-- Data records --
(** * github-mcp-server: the feature registry and the stdio bootstrap

    A shallow embedding of [pkg/features/features.go] and of the [main]
    package of the server (feature resolution, output decoration, process
    exit paths), with the properties of the specification stated over it. *)

From Stdlib Require Import ZArith Lia Ascii String List.
From stdpp Require Import base option list strings gmap fin_maps.

Local Open Scope string_scope.
Local Open Scope Z_scope.

(** ** Methods on a pointer receiver

    A Go method with receiver [*T] reads and updates the object it is
    called on.  Such a method is a computation over the object's state. *)

Definition State (S A : Type) : Type := S -> A * S.

Definition ret {S A : Type} (a : A) : State S A := fun s => (a, s).

Definition bind {S A B : Type} (m : State S A) (k : A -> State S B) : State S B :=
  fun s => let '(a, s') := m s in k a s'.

Notation "x <- m ;; k" := (bind m (fun x => k))
  (at level 100, m at next level, right associativity).

(** Go's [error] interface as used here: an error is its message, and a nil
    error is [None]. *)
Definition error : Type := string.

(** ** Package [features] *)

Module features.

Record Feature : Type := {
  Name : string;
  Description : string;
  Enabled : bool
}.

(** A [FeatureSet] comes from [NewFeatureSet]: its map is allocated, and a
    method is a computation over the set its receiver points to. *)
Record FeatureSet : Type := {
  Features : gmap string Feature;
  everythingOn : bool
}.

Definition NewFeatureSet : FeatureSet :=
  {| Features := ∅; everythingOn := false |}.

Definition AddFeature (name description : string) (enabled : bool)
  : State FeatureSet unit :=
  fun fs =>
    (tt, {| Features := <[name := {| Name := name;
                                     Description := description;
                                     Enabled := enabled |}]> (Features fs);
            everythingOn := everythingOn fs |}).

Definition IsEnabled (name : string) : State FeatureSet bool :=
  fun fs =>
    if everythingOn fs then (true, fs)
    else match Features fs !! name with
         | None => (false, fs)
         | Some feature => (Enabled feature, fs)
         end.

Definition EnableFeature (name : string) : State FeatureSet (option error) :=
  fun fs =>
    if String.eqb name "everything"
    then (None, {| Features := Features fs; everythingOn := true |})
    else match Features fs !! name with
         | None => (Some ("feature " +:+ name +:+ " does not exist"), fs)
         | Some feature =>
             let feature := {| Name := Name feature;
                               Description := Description feature;
                               Enabled := true |} in
             (None, {| Features := <[name := feature]> (Features fs);
                       everythingOn := everythingOn fs |})
         end.

Fixpoint EnableFeatures (names : list string) : State FeatureSet (option error) :=
  match names with
  | [] => ret None
  | name :: names =>
      err <- EnableFeature name ;;
      match err with
      | Some e => ret (Some e)
      | None => EnableFeatures names
      end
  end.

(** *** Client programs

    A client of the package is a sequence of calls on one [FeatureSet]. *)

Inductive call : Type :=
| CallAddFeature (name description : string) (enabled : bool)
| CallIsEnabled (name : string)
| CallEnableFeature (name : string)
| CallEnableFeatures (names : list string).

Definition exec (c : call) (fs : FeatureSet) : FeatureSet :=
  match c with
  | CallAddFeature name description enabled =>
      snd (AddFeature name description enabled fs)
  | CallIsEnabled name => snd (IsEnabled name fs)
  | CallEnableFeature name => snd (EnableFeature name fs)
  | CallEnableFeatures names => snd (EnableFeatures names fs)
  end.

Definition exec_all (cs : list call) (fs : FeatureSet) : FeatureSet :=
  fold_left (fun fs c => exec c fs) cs fs.

(** [mentions name c]: the call [c] registers [name], or asks to enable
    [name] or the sentinel. *)
Definition mem_string (x : string) (l : list string) : bool :=
  existsb (String.eqb x) l.

Definition mentions (name : string) (c : call) : bool :=
  match c with
  | CallAddFeature n _ _ => String.eqb name n
  | CallIsEnabled _ => false
  | CallEnableFeature n => String.eqb name n || String.eqb "everything" n
  | CallEnableFeatures ns => mem_string name ns || mem_string "everything" ns
  end.

(** A name the enable operation accepts: the sentinel or a registered key. *)
Definition valid_name (fs : FeatureSet) (name : string) : bool :=
  String.eqb name "everything" || bool_decide (is_Some (Features fs !! name)).

(** The invariant of the table: every entry is stored under its own name. *)
Definition names_match_keys (fs : FeatureSet) : Prop :=
  map_Forall (fun (k : string) (f : Feature) => Name f = k) (Features fs).

(** The entry [EnableFeature] stores back: the same feature, switched on. *)
Definition switched_on (f : Feature) : Feature :=
  {| Name := Name f; Description := Description f; Enabled := true |}.

(** The answer of [IsEnabled] and the state of a set after a program. *)
Definition enabled (name : string) (fs : FeatureSet) : bool :=
  fst (IsEnabled name fs).

Definition does_not_exist (name : string) : error :=
  "feature " +:+ name +:+ " does not exist".

End features.

(** ** The Go standard library, as far as the program calls it

    Go strings and byte slices are sequences of bytes: both are [string]
    here, whose characters are the 256 byte values. *)

Definition code (c : ascii) : N := N_of_ascii c.

Definition byte_of (n : N) : string := String (ascii_of_N n) EmptyString.

(** The quotation mark, byte 34. *)
Definition dquote : ascii := ascii_of_N 34.

Module go_strings.

(** [strings.Split(s, sep)] at a one-byte separator: the pieces of [s]
    between consecutive occurrences of [sep]; one more piece than there are
    separators. *)
Fixpoint Split (s : string) (sep : ascii) : list string :=
  match s with
  | EmptyString => [EmptyString]
  | String c s' =>
      if Ascii.eqb c sep then EmptyString :: Split s' sep
      else match Split s' sep with
           | [] => [String c EmptyString]
           | piece :: pieces => String c piece :: pieces
           end
  end.

(** [strings.Join(elems, sep)], the inverse of [Split]. *)
Fixpoint Join (elems : list string) (sep : ascii) : string :=
  match elems with
  | [] => EmptyString
  | [e] => e
  | e :: elems => e +:+ String sep (Join elems sep)
  end.

(** [strings.IndexByte(s, sep) >= 0]: the byte [sep] occurs in [s]. *)
Fixpoint occurs (sep : ascii) (s : string) : bool :=
  match s with
  | EmptyString => false
  | String c s => Ascii.eqb c sep || occurs sep s
  end.

(** [strings.Count(s, sep)] at a one-byte separator. *)
Fixpoint Count (s : string) (sep : ascii) : nat :=
  match s with
  | EmptyString => O
  | String c s => if Ascii.eqb c sep then S (Count s sep) else Count s sep
  end.

(** The white space of [unicode.IsSpace], by its UTF-8 encoding: the six
    ASCII bytes, U+0085 and U+00A0 on two bytes, and U+1680, U+2000..U+200A,
    U+2028, U+2029, U+202F, U+205F and U+3000 on three. *)
Definition asciiSpace (c : ascii) : bool :=
  let n := code c in
  (N.leb 9 n && N.leb n 13) || N.eqb n 32.

Definition space2 (c1 c2 : ascii) : bool :=
  N.eqb (code c1) 194 && (N.eqb (code c2) 133 || N.eqb (code c2) 160).

Definition space3 (c1 c2 c3 : ascii) : bool :=
  let '(a, b, c) := (code c1, code c2, code c3) in
  (N.eqb a 225 && N.eqb b 154 && N.eqb c 128)
  || (N.eqb a 226 && N.eqb b 128
      && ((N.leb 128 c && N.leb c 138) || N.eqb c 168 || N.eqb c 169 || N.eqb c 175))
  || (N.eqb a 226 && N.eqb b 129 && N.eqb c 159)
  || (N.eqb a 227 && N.eqb b 128 && N.eqb c 128).

(** [strings.TrimLeftFunc(s, unicode.IsSpace)]. *)
Fixpoint trimLeft (s : list ascii) : list ascii :=
  match s with
  | [] => []
  | c1 :: s1 =>
      if asciiSpace c1 then trimLeft s1
      else match s1 with
           | [] => s
           | c2 :: s2 =>
               if space2 c1 c2 then trimLeft s2
               else match s2 with
                    | [] => s
                    | c3 :: s3 => if space3 c1 c2 c3 then trimLeft s3 else s
                    end
           end
  end.

(** [strings.TrimRightFunc(s, unicode.IsSpace)], on the reversed bytes: the
    last rune of [s] is decoded from its last bytes. *)
Fixpoint trimRightRev (r : list ascii) : list ascii :=
  match r with
  | [] => []
  | c1 :: r1 =>
      if asciiSpace c1 then trimRightRev r1
      else match r1 with
           | [] => r
           | c2 :: r2 =>
               if space2 c2 c1 then trimRightRev r2
               else match r2 with
                    | [] => r
                    | c3 :: r3 => if space3 c3 c2 c1 then trimRightRev r3 else r
                    end
           end
  end.

(** [strings.TrimSpace(s)]: [s] without its leading and trailing white
    space. *)
Definition TrimSpace (s : string) : string :=
  string_of_list_ascii
    (rev (trimRightRev (rev (trimLeft (list_ascii_of_string s))))).

End go_strings.

(** [encoding/json]: the validating scanner, [Valid] and [Indent]. *)

Module json.

(** The result of one scanner step. *)
Inductive opcode : Type :=
| scanContinue | scanBeginLiteral | scanBeginObject | scanObjectKey
| scanObjectValue | scanEndObject | scanBeginArray | scanArrayValue
| scanEndArray | scanSkipSpace | scanEnd | scanError.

-- Your assignment --
What you return should be exactly the lines above, starting at the one with "Fixpoint Join (elems" and ending at the one with "(** The white", and nothing else.

-- Result of the task --
Fixpoint Join (elems : list string) (sep : ascii) : string :=
  match elems with
  | [] => EmptyString
  | [e] => e
  | e :: elems => e +:+ String sep (Join elems sep)
  end.

(** [strings.IndexByte(s, sep) >= 0]: the byte [sep] occurs in [s]. *)
Fixpoint occurs (sep : ascii) (s : string) : bool :=
  match s with
  | EmptyString => false
  | String c s => Ascii.eqb c sep || occurs sep s
  end.

(** [strings.Count(s, sep)] at a one-byte separator. *)
Fixpoint Count (s : string) (sep : ascii) : nat :=
  match s with
  | EmptyString => O
  | String c s => if Ascii.eqb c sep then S (Count s sep) else Count s sep
  end.

(** The white space of [unicode.IsSpace], by its UTF-8 encoding: the six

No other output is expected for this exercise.